Data entries:
***
(** X4.  Raising the threshold only zeroes more voxels: with two thresholds
    ordered after narrowing, every voxel of the output for the higher one
    either equals the voxel of the output for the lower one or is zero. *)
Theorem X4_higher_threshold_only_zeroes_more
    (InputType OutputType : SampleType)
    (inputImage : list (sample InputType)) (size : vec3s)
    (lower higher : double) (out1 out2 : list (sample OutputType)) :
  geometry_ok size -> buffer_fits inputImage size ->
  buffer_fits out1 size -> buffer_fits out2 size ->
  SFleb (double_to_WorkType lower) (double_to_WorkType higher) = true ->
  exists kept_low kept_high,
    stage_kernel InputType OutputType inputImage size lower out1
      = Some kept_low /\
    stage_kernel InputType OutputType inputImage size higher out2
      = Some kept_high /\
    forall i, (i < length inputImage)%nat ->
      kept_high !! i = kept_low !! i \/
      kept_high !! i = Some (sample_zero OutputType).
Proof.
  intros Hg Hin H1 H2 Hle.
  eexists _, _. split; [apply stage_kernel_correct; auto|].
  split; [apply stage_kernel_correct; auto|].
  intros i Hi. apply lookup_lt_is_Some_2 in Hi as [v Hv].
  rewrite !list_lookup_fmap, Hv. cbn.
  destruct (threshold_pixel_monotone InputType OutputType _ _ v Hle) as [->| ->];
    auto.
Qed.

Lemma X4_witness :
  geometry_ok (Vec3s 3 1 1) /\
  buffer_fits ([50; -5; 20] : list (sample T_int16_t)) (Vec3s 3 1 1) /\
  buffer_fits ([7; 7; 7] : list (sample T_int16_t)) (Vec3s 3 1 1) /\
  SFleb (double_to_WorkType (double_of_Z 10))
    (double_to_WorkType (double_of_Z 30)) = true /\
  exists kept_low kept_high,
    stage_kernel T_int16_t T_int16_t [50; -5; 20] (Vec3s 3 1 1)
      (double_of_Z 10) [7; 7; 7] = Some kept_low /\
    stage_kernel T_int16_t T_int16_t [50; -5; 20] (Vec3s 3 1 1)
      (double_of_Z 30) [7; 7; 7] = Some kept_high /\
    forall i, (i < 3)%nat ->
      kept_high !! i = kept_low !! i \/
      kept_high !! i = Some (sample_zero T_int16_t).
Proof.
  assert (geometry_ok (Vec3s 3 1 1)) as Hg by (unfold geometry_ok; cbn; lia).
  split; [exact Hg|]. do 3 (split; [reflexivity|]).
  exact (X4_higher_threshold_only_zeroes_more T_int16_t T_int16_t [50; -5; 20]
           (Vec3s 3 1 1) (double_of_Z 10) (double_of_Z 30) [7; 7; 7] [7; 7; 7]
           Hg eq_refl eq_refl eq_refl eq_refl).
Defined.

Lemma roundtrip_int (T : SampleType) (v : sample T) :
  T <> T_float -> sample_ok T v = true ->
  clampCast T (to_WorkType T v) = v /\ is_nan (to_WorkType T v) = false.
Proof.
  intros HT Hv. destruct T; [| |congruence]; cbn in Hv |- *;
    apply andb_true_iff in Hv as [H1%Z.leb_le H2%Z.leb_le].
  - apply roundtrip_uint8_t. lia.
  - apply roundtrip_int16_t. lia.
Qed.

Lemma threshold_pixel_int_keep_or_zero (T : SampleType) (t : WorkType)
    (v : sample T) :
  T <> T_float -> sample_ok T v = true ->
  threshold_pixel T T t v = v \/ threshold_pixel T T t v = sample_zero T.
Proof.
  intros HT Hv. unfold threshold_pixel, threshold_value.
  destruct (SFgeb _ t).
  - left. apply roundtrip_int; auto.
  - right. apply clampCast_zero.
Qed.

Lemma sample_zero_ok (T : SampleType) : sample_ok T (sample_zero T) = true.
Proof. destruct T; reflexivity. Qed.

Lemma threshold_pixel_int_idem (T : SampleType) (t : WorkType) (v : sample T) :
  T <> T_float -> sample_ok T v = true ->
  threshold_pixel T T t (threshold_pixel T T t v) = threshold_pixel T T t v.
Proof.
  intros HT Hv.
  assert (threshold_pixel T T t (sample_zero T) = sample_zero T) as Hz.
  { destruct (threshold_pixel_int_keep_or_zero T t (sample_zero T) HT
                (sample_zero_ok T)); auto. }
  destruct (threshold_pixel_int_keep_or_zero T t v HT Hv) as [E|E];
    rewrite E; [exact E|exact Hz].
Qed.

(** X5.  With one integer sample type on both sides, whatever the threshold,
    the launch keeps a sample as it is or writes zero, never another value,
    and a second run on its own output changes nothing. *)
Theorem X5_integer_filter_keeps_or_zeroes (T : SampleType)
    (inputImage : list (sample T)) (size : vec3s) (threshold : double)
    (out1 out2 : list (sample T)) :
  T <> T_float ->
  geometry_ok size -> buffer_fits inputImage size ->
  buffer_fits out1 size -> buffer_fits out2 size ->
  Forall (fun v => sample_ok T v = true) inputImage ->
  exists out,
    stage_kernel T T inputImage size threshold out1 = Some out /\
    (forall i v, inputImage !! i = Some v ->
       out !! i = Some v \/ out !! i = Some (sample_zero T)) /\
    stage_kernel T T out size threshold out2 = Some out.
Proof.
  intros HT Hg Hin H1 H2 Hok. rewrite Forall_forall in Hok.
  eexists. split; [apply stage_kernel_correct; auto|]. split.
  - intros i v Hi. rewrite list_lookup_fmap, Hi. cbn.
    destruct (threshold_pixel_int_keep_or_zero T
                (double_to_WorkType threshold) v HT) as [->| ->]; auto.
    apply Hok. eapply list_elem_of_lookup_2, Hi.
  - rewrite stage_kernel_correct; auto.
    + f_equal. rewrite <- list_fmap_compose. apply list_fmap_ext.
      intros i v Hi. cbn [compose]. apply threshold_pixel_int_idem; auto.
      apply Hok. eapply list_elem_of_lookup_2, Hi.
    + unfold buffer_fits in *. now rewrite length_fmap.
Qed.

Lemma X5_witness :
  T_int16_t <> T_float /\
  geometry_ok (Vec3s 3 1 1) /\
  buffer_fits ([50; -5; 20] : list (sample T_int16_t)) (Vec3s 3 1 1) /\
  buffer_fits ([7; 7; 7] : list (sample T_int16_t)) (Vec3s 3 1 1) /\
  Forall (fun v => sample_ok T_int16_t v = true)
    ([50; -5; 20] : list (sample T_int16_t)) /\
  exists out,
    stage_kernel T_int16_t T_int16_t [50; -5; 20] (Vec3s 3 1 1)
      (double_of_Z 30) [7; 7; 7] = Some out /\
    (forall i (v : sample T_int16_t),
       ([50; -5; 20] : list (sample T_int16_t)) !! i = Some v ->
       out !! i = Some v \/ out !! i = Some (sample_zero T_int16_t)) /\
    stage_kernel T_int16_t T_int16_t out (Vec3s 3 1 1) (double_of_Z 30)
      [7; 7; 7] = Some out.
Proof.
  assert (T_int16_t <> T_float) as HT by discriminate.
  assert (geometry_ok (Vec3s 3 1 1)) as Hg by (unfold geometry_ok; cbn; lia).
  assert (Forall (fun v => sample_ok T_int16_t v = true)
            ([50; -5; 20] : list (sample T_int16_t))) as Hok
    by (repeat constructor).
  split; [exact HT|]. split; [exact Hg|]. do 2 (split; [reflexivity|]).
  split; [exact Hok|].
  exact (X5_integer_filter_keeps_or_zeroes T_int16_t [50; -5; 20]
           (Vec3s 3 1 1) (double_of_Z 30) [7; 7; 7] [7; 7; 7] HT Hg
           eq_refl eq_refl eq_refl Hok).
Defined.

(** * Further properties of the launch *)

(** For the threads the driver launches the coordinates of lines 31-33 do not
    wrap. *)
Lemma thread_coord_exact (size : vec3s) (bIdx tIdx : dim3) :
  geometry_ok size ->
  bIdx ∈ dim3_coords (process_gridSize size) ->
  tIdx ∈ dim3_coords process_blockSize ->
  thread_coord (MkThreadCtx process_blockSize bIdx tIdx)
  = Vec3s (32 * dim_x bIdx + dim_x tIdx) (4 * dim_y bIdx + dim_y tIdx)
          (1 * dim_z bIdx + dim_z tIdx).
Proof.
  intros Hg Hb Ht. rewrite process_gridSize_small in Hb by exact Hg.
  destruct Hg as (Hx & Hy & Hz & _).
  apply elem_of_dim3_coords in Hb, Ht.
  cbn [dim_x dim_y dim_z process_blockSize] in Hb, Ht.
  destruct Hb as (Bx & By & Bz), Ht as (Tx & Ty & Tz).
  pose proof (Z.div_mod (vec_x size + 31) 32 ltac:(lia)) as Ex.
  pose proof (Z.mod_pos_bound (vec_x size + 31) 32 ltac:(lia)) as Mx.
  pose proof (Z.div_mod (vec_y size + 3) 4 ltac:(lia)) as Ey.
  pose proof (Z.mod_pos_bound (vec_y size + 3) 4 ltac:(lia)) as My.
  unfold thread_coord, process_blockSize.
  cbn [dim_x dim_y dim_z blockDim blockIdx threadIdx].
  rewrite !u32_small by lia. reflexivity.
Qed.

(** X6.  No two threads of the launch write the same output element: two
    launched threads whose coordinates are inside the volume and whose output
    offsets coincide are the same thread of the same block. *)
Theorem X6_output_writes_do_not_collide (size : vec3s)
    (bIdx tIdx bIdx' tIdx' : dim3) :
  geometry_ok size ->
  bIdx ∈ dim3_coords (process_gridSize size) ->
  tIdx ∈ dim3_coords process_blockSize ->
  bIdx' ∈ dim3_coords (process_gridSize size) ->
  tIdx' ∈ dim3_coords process_blockSize ->
  vec3s_lt (thread_coord (MkThreadCtx process_blockSize bIdx tIdx)) size
    = true ->
  vec3s_lt (thread_coord (MkThreadCtx process_blockSize bIdx' tIdx')) size
    = true ->
  Buffer3_offset size (thread_coord (MkThreadCtx process_blockSize bIdx tIdx))
  = Buffer3_offset size
      (thread_coord (MkThreadCtx process_blockSize bIdx' tIdx')) ->
  bIdx = bIdx' /\ tIdx = tIdx'.
Proof.
  intros Hg Hb Ht Hb' Ht' Hin Hin' Hoff.
  pose proof (thread_coord_range (MkThreadCtx process_blockSize bIdx tIdx))
    as (Rx & Ry & Rz).
  pose proof (thread_coord_range (MkThreadCtx process_blockSize bIdx' tIdx'))
    as (Rx' & Ry' & Rz').
  apply Buffer3_offset_inj in Hoff; try lia; try assumption;
    [|apply Hg].
  rewrite (thread_coord_exact size bIdx tIdx Hg Hb Ht) in Hoff.
  rewrite (thread_coord_exact size bIdx' tIdx' Hg Hb' Ht') in Hoff.
  injection Hoff as Ex Ey Ez.
  apply elem_of_dim3_coords in Ht, Ht'.
  cbn [dim_x dim_y dim_z process_blockSize] in Ht, Ht'.
  destruct bIdx as [bx by_ bz], tIdx as [tx ty tz],
           bIdx' as [bx' by' bz'], tIdx' as [tx' ty' tz'].
  cbn [dim_x dim_y dim_z] in *.
  split; f_equal; lia.
Qed.

Lemma X6_witness :
  geometry_ok (Vec3s 33 5 1) /\
  Dim3 1 1 0 ∈ dim3_coords (process_gridSize (Vec3s 33 5 1)) /\
  Dim3 0 0 0 ∈ dim3_coords process_blockSize /\
  vec3s_lt (thread_coord (MkThreadCtx process_blockSize (Dim3 1 1 0) (Dim3 0 0 0)))
    (Vec3s 33 5 1) = true /\
  Buffer3_offset (Vec3s 33 5 1)
    (thread_coord (MkThreadCtx process_blockSize (Dim3 1 1 0) (Dim3 0 0 0)))
  = Buffer3_offset (Vec3s 33 5 1)
      (thread_coord (MkThreadCtx process_blockSize (Dim3 1 1 0) (Dim3 0 0 0))) /\
  Dim3 1 1 0 = Dim3 1 1 0 /\ Dim3 0 0 0 = Dim3 0 0 0.
Proof.
  assert (geometry_ok (Vec3s 33 5 1)) as Hg by (unfold geometry_ok; cbn; lia).
  assert (Dim3 1 1 0 ∈ dim3_coords (process_gridSize (Vec3s 33 5 1))) as Hb
    by (apply elem_of_dim3_coords; vm_compute; intuition congruence).
  assert (Dim3 0 0 0 ∈ dim3_coords process_blockSize) as Ht
    by (apply elem_of_dim3_coords; vm_compute; intuition congruence).
  split; [exact Hg|]. split; [exact Hb|]. split; [exact Ht|].
  do 2 (split; [reflexivity|]).
  exact (X6_output_writes_do_not_collide (Vec3s 33 5 1) (Dim3 1 1 0)
           (Dim3 0 0 0) (Dim3 1 1 0) (Dim3 0 0 0) Hg Hb Ht Hb Ht
           eq_refl eq_refl eq_refl).
Defined.
Lemma calculate_severity_saturates (x y w h : Q) (img_width img_height : Z) :
  (0 < img_width * img_height)%Z ->
  inject_Z (img_width * img_height) <= w * h ->
  Roof.calculate_severity (x, y, w, h) img_width img_height == 1.
Proof.
  intros Harea Hbig. unfold Roof.calculate_severity.
  destruct (Z.ltb_spec 0 (img_width * img_height)) as [_ | Hn]; [| lia].
  assert (Hpos : 0 < inject_Z (img_width * img_height))
    by (rewrite <- (Zlt_Qlt 0); exact Harea).
  assert (Hr : 1 <= w * h / inject_Z (img_width * img_height))
    by (apply Qle_shift_div_l; [exact Hpos | lra]).
  revert Hr. generalize (w * h / inject_Z (img_width * img_height)).
  intros r Hr. unfold Roof.min_1, Roof.max_0.
  destruct (Roof.Qltb 0 r) eqn:H0;
    [apply Qltb_true in H0 | apply Qltb_false in H0; lra].
  destruct (Roof.Qltb r 1) eqn:H1;
    [apply Qltb_true in H1; lra | reflexivity].
Qed.

Lemma calculate_severity_no_area (x y w h : Q) (img_width img_height : Z) :
  w * h <= 0 ->
  Roof.calculate_severity (x, y, w, h) img_width img_height == 0.
Proof.
  intros Hneg. unfold Roof.calculate_severity.
  destruct (Z.ltb_spec 0 (img_width * img_height)) as [Harea | _];
    [| reflexivity].
  assert (Hpos : 0 < inject_Z (img_width * img_height))
    by (rewrite <- (Zlt_Qlt 0); exact Harea).
  assert (Hr : w * h / inject_Z (img_width * img_height) <= 0)
    by (apply Qle_shift_div_r; [exact Hpos | lra]).
  revert Hr. generalize (w * h / inject_Z (img_width * img_height)).
  intros r Hr. unfold Roof.min_1, Roof.max_0.
  destruct (Roof.Qltb 0 r) eqn:H0;
    [apply Qltb_true in H0; lra | reflexivity].
Qed.

Lemma roof_response_detections (W : Roof.World) (image_data : bytes)
      (model_id : string) (conf_threshold : Roof.Confidence)
      (loaded_models : gmap string Model) :
  match (Roof.perform_inference W image_data model_id conf_threshold
                                loaded_models).1 with
  | Ok r =>
    exists (model : Model) (pil_image : Roof.PILImage)
           (results : list Roof.Results),
      Roof.model_call W model pil_image conf_threshold = Ok results
      /\ Roof.detections r
         = map (Roof.parse_box (Roof.image_width r) (Roof.image_height r))
               (match results with [] => [] | r0 :: _ => Roof.boxes r0 end)
  | Raise _ => True
  end.
Proof.
  unfold Roof.perform_inference.
  destruct (Roof.load_model _ _ _ _) as [[model | e0] lm]; simpl;
    [| exact I].
  destruct (Roof.Image_open W image_data) as [pil | e1]; simpl; [| exact I].
  destruct (Roof.np_array_shape W pil) as [shape | e2]; simpl; [| exact I].
  destruct (Roof.image_dimensions shape) as [[h w] | e3]; simpl; [| exact I].
  destruct (Roof.model_call W model pil conf_threshold) as [results | e4]
    eqn:Hcall; simpl; [| exact I].
  destruct results; simpl; exists model, pil; eauto.
Qed.

(** X6: the severity of a box is always between 0 and 1: it is the area of
    the box over the area of the image when that ratio lies between 0 and 1,
    1 when the box is larger than the image, and 0 when the box has no or a
    negative area or the image has no area. In every response of the damage
    service each detection has a severity between 0 and 1 and an affected
    area between 0 and 100 per cent. *)
Theorem X6_severity_clamped :
  (forall (bbox : Q * Q * Q * Q) (img_width img_height : Z),
      0 <= Roof.calculate_severity bbox img_width img_height <= 1)
  /\ (forall (x y w h : Q) (img_width img_height : Z),
         (0 < img_width * img_height)%Z ->
         0 <= w * h -> w * h <= inject_Z (img_width * img_height) ->
         Roof.calculate_severity (x, y, w, h) img_width img_height
         == w * h / inject_Z (img_width * img_height))
  /\ (forall (x y w h : Q) (img_width img_height : Z),
         (0 < img_width * img_height)%Z ->
         inject_Z (img_width * img_height) <= w * h ->
         Roof.calculate_severity (x, y, w, h) img_width img_height == 1)
  /\ (forall (x y w h : Q) (img_width img_height : Z),
         w * h <= 0 ->
         Roof.calculate_severity (x, y, w, h) img_width img_height == 0)
  /\ (forall (bbox : Q * Q * Q * Q) (img_width img_height : Z),
         (img_width * img_height <= 0)%Z ->
         Roof.calculate_severity bbox img_width img_height = 0)
  /\ (forall (W : Roof.World) (image_data : bytes) (model_id : string)
             (conf_threshold : Roof.Confidence)
             (loaded_models : gmap string Model),
         match (Roof.perform_inference W image_data model_id conf_threshold
                                       loaded_models).1 with
         | Ok r =>
           Forall (fun d => (0 <= Roof.d_severity d <= 1)
                            /\ (0 <= Roof.d_affected_area_pct d <= 100))
                  (Roof.detections r)
         | Raise _ => True
         end).
Proof.
  split; [exact calculate_severity_bounds |].
  split; [exact calculate_severity_ratio |].
  split; [exact calculate_severity_saturates |].
  split; [exact calculate_severity_no_area |].
  split.
  - intros [[[x y] w] h] img_width img_height Harea.
    unfold Roof.calculate_severity.
    destruct (Z.ltb_spec 0 (img_width * img_height)); [lia | reflexivity].
  - intros W data model_id conf lm.
    pose proof (roof_response_detections W data model_id conf lm) as H.
    destruct (Roof.perform_inference W data model_id conf lm).1 as [r |];
      [| exact I].
    destruct H as (model & pil & results & _ & ->).
    apply List.Forall_forall. intros d Hin. apply in_map_iff in Hin.
    destruct Hin as (box & <- & _). apply parse_box_bounds.
Qed.

Lemma X6_severity_clamped_witness :
  Roof.calculate_severity (0, 0, 10, 10) 100 100
  == 10 * 10 / inject_Z (100 * 100)
  /\ Roof.calculate_severity (0, 0, 200, 100) 100 100 == 1
  /\ Roof.calculate_severity (0, 0, -10, 10) 100 100 == 0
  /\ Roof.calculate_severity (0, 0, 10, 10) 0 100 = 0.
Proof.
  destruct X6_severity_clamped as (_ & Hratio & Hsat & Hneg & Hzero & _).
  split; [| split; [| split]].
  - apply Hratio; [lia | discriminate | discriminate].
  - apply Hsat; [lia | discriminate].
  - apply Hneg. discriminate.
  - apply Hzero. lia.
Defined.



Lemma unknown_class_base_cost (s : string) :
  Roof.CLASS_BASE_COSTS ("unknown_" ++ s)%string = None
  /\ Roof.in_disposal_classes ("unknown_" ++ s)%string = false.
Proof. split; reflexivity. Qed.

Lemma parse_box_class (img_width img_height : Z) (box : Roof.Box) :
  let d := Roof.parse_box img_width img_height box in
  default 100 (Roof.CLASS_BASE_COSTS (Roof.d_cls d))
  = (if ((Roof.box_cls box =? 0) || (Roof.box_cls box =? 1)
         || (Roof.box_cls box =? 2))%Z then 125
     else if (Roof.box_cls box =? 3)%Z then 90 else 100)
  /\ Roof.in_disposal_classes (Roof.d_cls d)
     = ((Roof.box_cls box =? 0) || (Roof.box_cls box =? 2))%Z.
Proof.
  unfold Roof.parse_box. destruct (Roof.xyxy box) as [[[x1 y1] x2] y2].
  cbv zeta. cbn [Roof.d_cls]. unfold Roof.unknown_class.
  generalize (str_of_Z (Roof.box_cls box)). intros s.
  destruct (unknown_class_base_cost s) as [Hc Hd].
  destruct (Roof.box_cls box) as [| [[p | p |] | [p | p |] |] | p];
    cbn [Roof.DAMAGE_CLASSES default]; rewrite ?Hc, ?Hd;
    split; reflexivity.
Qed.

(** X8: a detection made from a box of class 0, 1 or 2 is costed at 125.00,
    of class 3 at 90.00 and of any other class identifier at the default
    100.00; and the disposal fee of 25.00 is part of the estimate of a
    response exactly when the detector reported a box of class 0
    (missing_shingle) or 2 (torn_shingle). *)
Theorem X8_class_costs_and_disposal :
  (forall (img_width img_height : Z) (box : Roof.Box),
      let d := Roof.parse_box img_width img_height box in
      default 100 (Roof.CLASS_BASE_COSTS (Roof.d_cls d))
      = (if ((Roof.box_cls box =? 0) || (Roof.box_cls box =? 1)
             || (Roof.box_cls box =? 2))%Z then 125
         else if (Roof.box_cls box =? 3)%Z then 90 else 100))
  /\ (forall (img_width img_height : Z) (boxes : list Roof.Box),
         Roof.disposal_usd
           (Roof.estimate_cost
              (map (Roof.parse_box img_width img_height) boxes))
         == (if existsb (fun box => ((Roof.box_cls box =? 0)
                                     || (Roof.box_cls box =? 2))%Z) boxes
             then 25 else 0)).
Proof.
  split.
  - intros w h box. apply parse_box_class.
  - intros w h boxes. unfold Roof.estimate_cost. cbv zeta.
    cbn [Roof.disposal_usd].
    assert (He : existsb (fun d => Roof.in_disposal_classes (Roof.d_cls d))
                         (map (Roof.parse_box w h) boxes)
                 = existsb (fun box => ((Roof.box_cls box =? 0)
                                        || (Roof.box_cls box =? 2))%Z) boxes).
    { induction boxes as [| box boxes IH]; [reflexivity |].
      cbn [map existsb]. rewrite IH.
      destruct (parse_box_class w h box) as [_ ->]. reflexivity. }
    rewrite He. destruct (existsb _ boxes); reflexivity.
Qed.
***
Each line above that contains the string "Hpos" should be copied.

# Response below:
  assert (Hpos : 0 < inject_Z (img_width * img_height))
    by (apply Qle_shift_div_l; [exact Hpos | lra]).
  assert (Hpos : 0 < inject_Z (img_width * img_height))
    by (apply Qle_shift_div_r; [exact Hpos | lra]).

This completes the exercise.